(* ===== verification/System.v ===== *)
(** * The whole control plane

    Every RPC, REST request and background tick is a program ([request]).  A
    configuration of the system is the programs in flight and the shared
    world; [sys_step] starts a program, lets any one of them make its next
    call under any environment (faults, clocks, fresh ids, scan orders), drops
    a program (it returned, its client went away, or its process crashed), or
    replaces Redis's contents (expiry, eviction, restart).  The theorems hold
    for every interleaving, any number of replicas and workers, and whatever
    the workers send. *)
From S2P Require Import Prelude GoStrings Database WorkerStore JobStore Lifecycle Invariant.
From S2P Require Import StoreSound Redis Effects Stores Loop Reaper RetryPoller GrpcServer.
From S2P Require Import Autoscaler Api Metrics.
Local Open Scope Z_scope.

Definition ignore {A} (p : prog A) : prog unit := p >> Ret tt.

Section system.
Context `{Redis} `{BackendLaws}.

Inductive request : prog unit -> Prop :=
  | ReqRegisterWorker s r : request (ignore (RegisterWorker s r))
  | ReqHeartbeat s r : request (ignore (handleHeartbeat s r))
  | ReqHeartbeatStream s rs : request (ignore (Heartbeat s rs))
  | ReqReportJobResult r : request (ignore (ReportJobResult r))
  | ReqSubmitJob fmt r : submit_in_range r -> request (ignore (SubmitJob fmt r))
  | ReqGetJob fmt k : request (ignore (GetJob fmt k))
  | ReqListJobs fmt s r w : request (ignore (ListJobs fmt s r w))
  | ReqListWorkers fmt s : request (ignore (ListWorkers fmt s))
  | ReqDrainWorker w : request (ignore (DrainWorker w))
  | ReqResumeWorker w : request (ignore (ResumeWorker w))
  | ReqLoop leader : request (run_turn leader)
  | ReqReaper leader timeout : request (reaper_tick leader timeout)
  | ReqRetryPoller leader : request (poller_tick leader)
  | ReqAutoscaler cfg a : request (ignore (autoscale_tick cfg a))
  | ReqCollector g : request (ignore (collect g)).

Definition config : Type := list (prog unit) * world.

Inductive sys_step : config -> config -> Prop :=
  | sys_start ps w p : request p -> sys_step (ps, w) (ps ++ [p], w)
  | sys_call c c' : pool_step c c' -> sys_step c c'
  | sys_stop ps1 p ps2 w : sys_step (ps1 ++ p :: ps2, w) (ps1 ++ ps2, w)
  | sys_redis ps w r :
      sys_step (ps, w) (ps, mkWorld _ (w_db w) r (w_counters w) (w_observations w)).

(** The system starts on a freshly migrated database. *)
Definition initial (c : config) : Prop := c.1 = [] /\ w_db c.2 = empty_db.
Definition reachable (c : config) : Prop := exists c0, initial c0 /\ rtc sys_step c0 c.

(** ** Every program in flight only makes calls in range *)
Lemma ignore_ok {A} (p : prog A) : prog_ok p -> prog_ok (ignore p).
Proof. intros. by apply all_calls_bind. Qed.

Lemma request_ok p : request p -> prog_ok p.
Proof.
  destruct 1; try apply ignore_ok.
  - apply RegisterWorker_ok.
  - apply handleHeartbeat_ok.
  - apply all_calls_Heartbeat, handleHeartbeat_ok.
  - apply ReportJobResult_ok.
  - by apply SubmitJob_ok.
  - simpl. auto.
  - simpl. auto.
  - simpl. auto.
  - apply DrainWorker_ok.
  - apply ResumeWorker_ok.
  - destruct leader; [apply tick_ok|done].
  - destruct leader; [apply sweep_ok|done].
  - destruct leader; [apply poll_ok|done].
  - apply autoscale_tick_ok.
  - simpl. auto.
Qed.

Definition good (c : config) : Prop := Forall (fun p => prog_ok p) c.1 /\ wf_db (w_db c.2).

Lemma sys_step_good c c' :
  sys_step c c' -> good c -> good c' /\ evolves (w_db c.2) (w_db c'.2).
Proof.
  intros Hs [Hp Hwf]. destruct Hs as [ps w p Hr|c c' Hs|ps1 p ps2 w|ps w r]; simpl in *.
  - split; [split|]; auto with fleet. apply Forall_app. split; [done|].
    constructor; [by apply request_ok|constructor].
  - destruct Hs as [ps1 ps2 X c k e w]. simpl in *.
    apply Forall_app in Hp as [Hp1 Hp2]. apply list.Forall_cons in Hp2 as [[Hc Hk] Hp2'].
    destruct (handle_sound c e w Hc Hwf) as [Hwf' Hev]. split; [|done]. split; [|done].
    apply Forall_app. split; [done|]. constructor; auto.
  - split; [split|]; auto with fleet. apply Forall_app in Hp as [Hp1 Hp2].
    apply Forall_app. split; [done|]. by apply list.Forall_cons in Hp2 as [_ ?].
  - split; [split|]; auto with fleet.
Qed.

Lemma reachable_good c : reachable c -> good c.
Proof.
  intros ([ps w] & [Hps Hd] & Hr). simpl in *. subst ps.
  assert (Hg : good ([], w)) by (split; [constructor|simpl; rewrite Hd; apply empty_db_wf]).
  clear Hd. induction Hr as [|c1 c2 c3 Hs _ IH]; [done|]. by apply IH, (sys_step_good c1).
Qed.

(** The changes of any execution, as a sequence of evolutions. *)
Lemma steps_evolve c c' :
  good c -> rtc sys_step c c' -> rtc evolves (w_db c.2) (w_db c'.2).
Proof.
  intros Hg Hr. induction Hr as [|c1 c2 c3 Hs _ IH]; [done|].
  destruct (sys_step_good _ _ Hs Hg) as [Hg' He]. eapply rtc_l; eauto.
Qed.
End system.

(** ** Consequences of a sequence of evolutions *)
Definition immutable_columns (j j' : job_row) : Prop :=
  j_id j' = j_id j /\ j_priority j' = j_priority j /\ j_repository j' = j_repository j /\
  j_branch j' = j_branch j /\ j_commit_sha j' = j_commit_sha j /\ j_labels j' = j_labels j /\
  j_required_capabilities j' = j_required_capabilities j /\
  j_max_retries j' = j_max_retries j /\ j_idempotency_key j' = j_idempotency_key j /\
  j_created_at j' = j_created_at j.

Lemma evolves_job_row d d' k j :
  rtc evolves d d' -> jobs d !! k = Some j ->
  exists j', jobs d' !! k = Some j' /\ immutable_columns j j' /\
    rtc lifecycle (abs_job j) (abs_job j') /\ (job_terminal (j_status j) = true -> j' = j).
Proof.
  intros Hr. revert j. induction Hr as [d|d1 d2 d3 He _ IH]; intros j Hj.
  - exists j. split; [done|]. split; [by repeat split|]. done.
  - destruct (ev_jobs _ _ He _ _ Hj) as (j2 & Hj2 & Hev).
    destruct (IH _ Hj2) as (j3 & Hj3 & Him & Hl & Ht). exists j3. split; [done|].
    destruct Hev as (? & ? & ? & ? & ? & ? & ? & ? & ? & ? & Hstep).
    split; [unfold immutable_columns in *; intuition congruence|].
    destruct Hstep as [->|Hstep]; [done|]. split; [by eapply rtc_l|].
    intros Hterm. exfalso. apply bool_decide_eq_true in Hterm.
    eapply (done_is_final _ _ Hstep (j_status j)). simpl. unfold abs_state.
    by destruct Hterm as [-> |[-> | ->]].
Qed.

Lemma evolves_worker_row d d' k w :
  rtc evolves d d' -> workers d !! k = Some w ->
  exists w', workers d' !! k = Some w' /\ worker_evolves w w'.
Proof.
  intros Hr. revert w. induction Hr as [d|d1 d2 d3 He _ IH]; intros w Hw; [eauto with fleet|].
  destruct (ev_workers _ _ He _ _ Hw) as (w2 & Hw2 & H12).
  destruct (IH _ Hw2) as (w3 & Hw3 & H23). exists w3. split; [done|].
  unfold worker_evolves in *. intuition (congruence || lia).
Qed.

Lemma evolves_history d d' :
  rtc evolves d d' -> exists h, job_retry_history d' = job_retry_history d ++ h.
Proof.
  induction 1 as [d|d1 d2 d3 He _ [h IH]]; [exists []; by rewrite app_nil_r|].
  destruct (ev_history _ _ He) as [h0 E]. exists (h0 ++ h). by rewrite IH, E, app_assoc.
Qed.

(** ** Running one program is an execution of the system *)
Section player.
Context `{Redis} `{BackendLaws}.

Lemma run_steps ps (p : prog unit) o w :
  rtc pool_step (ps ++ [p], w) (ps ++ [Ret tt], (run p o w).2).
Proof.
  revert o w. induction p as [[]|X c k IH]; intros o w; [done|].
  simpl. pose proof (pool_call ps [] c k (o 0%nat) w) as Hs.
  destruct (handle c (o 0%nat) w) as [x w'] eqn:E. simpl in Hs.
  eapply rtc_l; [exact Hs|]. apply IH.
Qed.

(** Start a request, run it to its end, drop it. *)
Lemma request_steps p o w : request p -> rtc sys_step ([], w) ([], (run p o w).2).
Proof.
  intros Hr. eapply rtc_l; [by apply (sys_start [] w p)|]. simpl.
  etransitivity; [eapply rtc_subrel, (run_steps [] p o w); intros; by apply sys_call|].
  apply rtc_once. apply (sys_stop [] (Ret tt) [] _).
Qed.

(** A sequence of requests, each run to its end. *)
Fixpoint play (script : list (prog unit * oracle)) (w : world) : world :=
  match script with
  | [] => w
  | (p, o) :: rest => play rest (run p o w).2
  end.

Lemma play_steps script w :
  Forall (fun po => request po.1) script -> rtc sys_step ([], w) ([], play script w).
Proof.
  revert w. induction script as [|[p o] rest IH]; intros w Hs; [done|].
  inversion Hs; subst. etransitivity; [by apply request_steps|]. by apply IH.
Qed.

Lemma play_reachable script w :
  Forall (fun po => request po.1) script -> reachable ([], w) -> reachable ([], play script w).
Proof.
  intros Hs (c0 & Hi & Hr). exists c0. split; [done|]. etransitivity; [exact Hr|].
  by apply play_steps.
Qed.
End player.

Brief
Lines after the one containing "a program (it" are not part of the task. Output the entries exactly from their first line through that one.

Solution to this task
(* ===== verification/System.v ===== *)
(** * The whole control plane

    Every RPC, REST request and background tick is a program ([request]).  A
    configuration of the system is the programs in flight and the shared
    world; [sys_step] starts a program, lets any one of them make its next
    call under any environment (faults, clocks, fresh ids, scan orders), drops
    a program (it returned, its client went away, or its process crashed), or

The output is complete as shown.